Now that I have a home, I do not have that intense terror. Since I have my own home, I can shut the door and be safe in my surroundings. I can play music, read, watch TV, cook food and sleep in a comfortable bed. With the security of a home, I am able to create art, journal, write songs, read, and study my Bible. Having a home also enables me to concentrate on my mental health treatment. When I wake up in the morning, I am excited about my life and have a sense of optimism. Even though I have challenges with schizophrenia, I still feel hopeful and am not suicidal anymore.

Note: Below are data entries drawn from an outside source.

(** * coraxbot: the Keycloak OAuth2/PKCE login gateway of [app.py]

    A shallow embedding of the Flask application in [src/app.py] and the
    properties of its authorization flow.

    Conventions of the embedding:
    - a Python [str] is a [string] holding its UTF-8 bytes, Python [bytes]
      is a [list byte];
    - a Python [dict] with string keys (the Flask session, a decoded JSON
      object, [request.args]) is a [gmap string _]; a dict whose order is
      observable (form data, query parameters) is an association list;
    - a handler is a computation in the monad [M]: it threads the machine
      state (session, flashed messages, the log of outbound calls) and
      either returns a value or raises a Python exception;
    - everything outside the process (the network, [os.system], the
      random source) is an oracle of type [World]. *)

From stdpp Require Import gmap strings list fin_maps.
From Stdlib Require Import ZArith Lia Ascii.
From Stdlib Require String Strings.Byte.

#[local] Open Scope Z_scope.
#[local] Set Warnings "-register-all".

(** ** Python values *)

(** The values that travel through the session and through decoded JSON.
    (JSON floats do not occur in the fields the application reads and are
    not represented.) *)
Inductive pyval :=
| VNone
| VBool (b : bool)
| VInt (z : Z)
| VStr (s : string)
| VList (l : list pyval)
| VDict (d : gmap string pyval).

(** [bool(s)] for a [str]. *)
Definition str_truthy (s : string) : bool :=
  match s with EmptyString => false | String _ _ => true end.

(** [bool(v)]: the truth value Python gives [v] in [if v], [not v], [a or b]. *)
Definition truthy (v : pyval) : bool :=
  match v with
  | VNone => false
  | VBool b => b
  | VInt z => negb (z =? 0)
  | VStr s => str_truthy s
  | VList l => match l with [] => false | _ :: _ => true end
  | VDict d => negb (bool_decide (dom d = ∅))
  end.

(** [a or b]. *)
Definition py_or (a b : pyval) : pyval := if truthy a then a else b.

(** [s == v] where [s] is a [str]: only an equal [str] compares equal. *)
Definition str_eq (s : string) (v : pyval) : bool :=
  match v with VStr t => bool_decide (s = t) | _ => false end.

(** The result of [MultiDict.get(key)]: the value, or [None]. *)
Definition of_arg (o : option string) : pyval :=
  match o with Some s => VStr s | None => VNone end.

(** [a != b] where [a] came out of [request.args.get]. *)
Definition arg_ne (a : option string) (b : pyval) : bool :=
  match a with
  | Some s => negb (str_eq s b)
  | None => match b with VNone => false | _ => true end
  end.

(** An f-string: literal text and interpolated values, in order. *)
Inductive piece :=
| Lit (s : string)
| Val (v : pyval).

Definition fstring := list piece.

(** ** Exceptions *)

(** [RequestException cls msg] is an instance of the subclass [cls] of
    [requests.RequestException] (HTTPError, ConnectionError, Timeout, ...);
    [PyException cls msg] is any exception outside that hierarchy. *)
Inductive exn :=
| RequestException (cls : string) (msg : fstring)
| PyException (cls : string) (msg : fstring).

(** [str(e)] *)
Definition exn_str (e : exn) : fstring :=
  match e with RequestException _ m => m | PyException _ m => m end.

Inductive outcome (A : Type) :=
| Ok (a : A)
| Raise (e : exn).
Arguments Ok {A} a.
Arguments Raise {A} e.

(** ** HTTP, as [requests] shows it to the application *)

Inductive payload :=
| NoData
| FormData (fields : list (string * pyval))   (* data=dict: form-encoded *)
| JsonDumps (v : pyval).                      (* data=json.dumps(v) *)

Record http_request := {
  rq_method : string;
  rq_url : string;
  rq_headers : list (string * fstring);
  rq_data : payload;
  rq_timeout : option Z;
  rq_verify : bool;
  rq_allow_redirects : bool;
}.

Record http_response := {
  status_code : Z;
  reason : string;
  rs_url : string;
  rs_json : outcome pyval;     (* what [.json()] does: a value or an exception *)
}.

Having a home makes me feel like somebody. I walk around with my head held high and my shoulders back. My confidence has led to incredible opportunities. Since I am an artist, I sent several pieces of art to President Obama. The White House sent me a commemorative picture of the White House dogs, Sunny and Bo, on the White House lawn balcony. Additionally, President Obama sent me a Humanitarian Award because I volunteered to many nonprofits. I also speak for several nonprofits that have helped me.
Pathway Homes has been a blessing, helping me heal. My desire is that everybody living with a mental illness have a home and feel like a somebody. After all, my name is Lorraine. I am a someone with mental health challenges, and I am a somebody. It started with having a home.